Croiriez-vous, madame, qu’à mon passage à Cassel, le prince de Hesse me parla beaucoup de ce qui fait aujourd’hui son embarras et celui de sa maison[1] ? Il avait quelque confiance en moi, et j’ose croire que si j’étais resté plus longtemps dans cette cour, j’aurais prévenu ce qui est arrivé. Il serait resté damné, et il aurait vécu tranquille.

La religion catholique est sans doute la meilleur, comme Votre Altesse sérénissime le sait : mais la balance de l’Allemagne est bonne aussi, et cette balance est perdue si tous les princes se font catholiques. Il est bon qu’il y ait un nombre égal en enfer et en paradis.

Madame, le vrai paradis est votre cour, et vous êtes la sainte que j’adorerai toujours avec le plus profond respect.

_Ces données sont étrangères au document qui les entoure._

(** * The Twilio <-> ElevenLabs media-stream bridge of [inbound-calls.js]

    A shallow embedding of [registerInboundRoutes]: the closure variables
    of the [/media-stream] handler become a record, every event listener
    becomes a function from that record to an outcome (the new record and
    the calls made on the two sockets), and the socket library delivers
    events to the listeners through [step]; [run] handles a list of
    events from the moment the listeners are attached.  [getSignedUrl] is
    present through the URL it requests.  The earlier revision of the same
    module, kept in the repository as a second file, is embedded in
    [Rev0] and compared with the current one at the end.

    What is left out: what [console.log] / [console.error] write (the one
    log line that can raise is kept as that), and the bytes of
    [JSON.stringify]: a frame that the source serialises is recorded as
    the value handed to [JSON.stringify], and [Js.on_wire] gives what the
    text written for it denotes; a frame that the source parses arrives as
    the result of [JSON.parse]. *)

From Stdlib Require Import String Ascii List ZArith NArith Bool Lia.
From Stdlib Require Import DecimalString.
Import ListNotations.
Local Open Scope string_scope.
Local Open Scope list_scope.

(** ** JavaScript values, as far as the handlers look at them *)

Module Js.

(** The values [JSON.parse] can return, and [undefined], which a missing
    property reads as.  An object lists its own properties in the order
    they are enumerated, with distinct keys.  A number is an integer
    ([VNum]), another finite value [m / 2^e] ([VFrac]), or plus or minus
    [Infinity] ([VInf]), which [JSON.parse] returns for a literal beyond
    the range of a double, such as [1e999]; it never returns [NaN]. *)
#[warnings="-register-all"] Inductive value : Type :=
| VUndefined
| VNull
| VBool (b : bool)
| VNum (n : Z)
| VStr (s : string)
| VArr (items : list value)
| VObj (fields : list (string * value))
| VFrac (m : Z) (e : positive)
| VInf (negative : bool).

(** [ToBoolean]. *)
Definition truthy (v : value) : bool :=
  match v with
  | VUndefined | VNull => false
  | VBool b => b
  | VNum n => negb (n =? 0)%Z
  | VStr s => negb (s =? "")
  | VArr _ | VObj _ => true
  | VFrac m _ => negb (m =? 0)%Z
  | VInf _ => true
  end.

(** [v === "lit"] for a string literal. *)
Definition is_string (v : value) (lit : string) : bool :=
  match v with
  | VStr s => s =? lit
  | _ => false
  end.

Fixpoint own (fields : list (string * value)) (k : string) : value :=
  match fields with
  | [] => VUndefined
  | (k', v) :: rest => if k' =? k then v else own rest k
  end.

(** [v.k].  Reading a property of [null] or [undefined] raises a
    TypeError ([None]).  Primitives and arrays have none of the property
    names the handlers read ([event], [type], [start], [media], [payload],
    [streamSid], [audio_event], [audio_base_64]), neither has
    [Object.prototype]: for these names the read is the own property. *)
Definition prop (v : value) (k : string) : option value :=
  match v with
  | VUndefined | VNull => None
  | VObj fields => Some (own fields k)
  | VBool _ | VNum _ | VStr _ | VArr _ | VFrac _ _ | VInf _ => Some VUndefined
  end.

(** [v?.k]. *)
Definition opt_prop (v : value) (k : string) : value :=
  match prop v k with
  | Some x => x
  | None => VUndefined
  end.

(** [null] and [undefined]: the values no property can be read off.
    [JSON.parse] never returns [undefined]. *)
Definition nullish (v : value) : bool :=
  match v with
  | VUndefined | VNull => true
  | _ => false
  end.

(** [a || b] on values. *)
Definition or_else (a b : value) : value := if truthy a then a else b.

Fixpoint has_key (fields : list (string * value)) (k : string) : bool :=
  match fields with
  | [] => false
  | (k', _) :: rest => (k' =? k) || has_key rest k
  end.

(** Whether [ToString(v)], as a template literal applies it, raises a
    TypeError.  An object that [JSON.parse] built converts through
    [Object.prototype.toString] unless it has an own [toString] property:
    that property is not callable, [valueOf] then gives back the object,
    and no primitive is reached.  An array converts through [join], which
    converts its elements, [null] and [undefined] to the empty string. *)
Fixpoint to_string_raises (v : value) : bool :=
  match v with
  | VObj fields => has_key fields "toString"
  | VArr items => existsb to_string_raises items
  | _ => false
  end.

(** What the text [JSON.stringify(v)] denotes, for a [v] that is not
    [undefined]: a number that is not finite is written [null], a
    property whose value is [undefined] is left out, an [undefined]
    element of an array is written [null]; everything else is written as
    it is.  (No value here has a callable [toJSON].) *)
Fixpoint on_wire (v : value) : value :=
  match v with
  | VInf _ => VNull
  | VArr items =>
      VArr (map (fun x => match x with
                          | VUndefined => VNull
                          | _ => on_wire x
                          end) items)
  | VObj fields =>
      VObj ((fix written (fs : list (string * value)) : list (string * value) :=
               match fs with
               | [] => []
               | (k, x) :: rest =>
                   match x with
                   | VUndefined => written rest
                   | _ => (k, on_wire x) :: written rest
                   end
               end) fields)
  | _ => v
  end.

2860. — À M. DE GAUFFECOURT[2].
À Prangins, 30 janvier 1755.

Mme Denis et moi, monsieur, nous apprenons par M. Marc Chappuis[3] les nouvelles obligations que nous vous avons. Je voudrais pouvoir vous écrire de ma main, mais je suis tout perclus sur les bords de votre lac. Le soleil de Montpellier me serait plus favorable que les glaces du mont Jura. Je n’ai point eu la force d’aller aux bains d’Aix en Savoie, dans une saison si rigoureuse. Il faut attendre le retour du printemps, et le vôtre, pour adoucir tant de souffrances. On me fait craindre que les mêmes personnes qui ont donné sous mon nom une prétendue Histoire universelle, remplie de fautes absurdes, n’impriment aussi un poëme composé il y a plus de vingt ans[4], qu’elles défigureront de même. Les belles-lettres ne sont pas faites pour rendre heureux ceux qui les cultivent, et notre royaume n’est pas de ce monde[5]. Je me console avec ma garde-malade des maux que me font la nature, la fortune, et les imprimeurs : son courage m’en

  1. Voyez la lettre à la duchesse, du 16 décembre 1754.
  2. Fermier des sels du Valais. C’est de lui qu’il est question dans les Confessions de J.-J. Rousseau. Il demeurait alors chez le comte de Bellegarde, envoyé de Pologne, rue Saint-Marc, et avait loue à Montbrillant, tout prés de Genève et à côté des Délices, une campagne où il passait les étés.
  3. Voyez la lettre 2855.
  4. La Pucelle.
  5. Jean, xviii, 36.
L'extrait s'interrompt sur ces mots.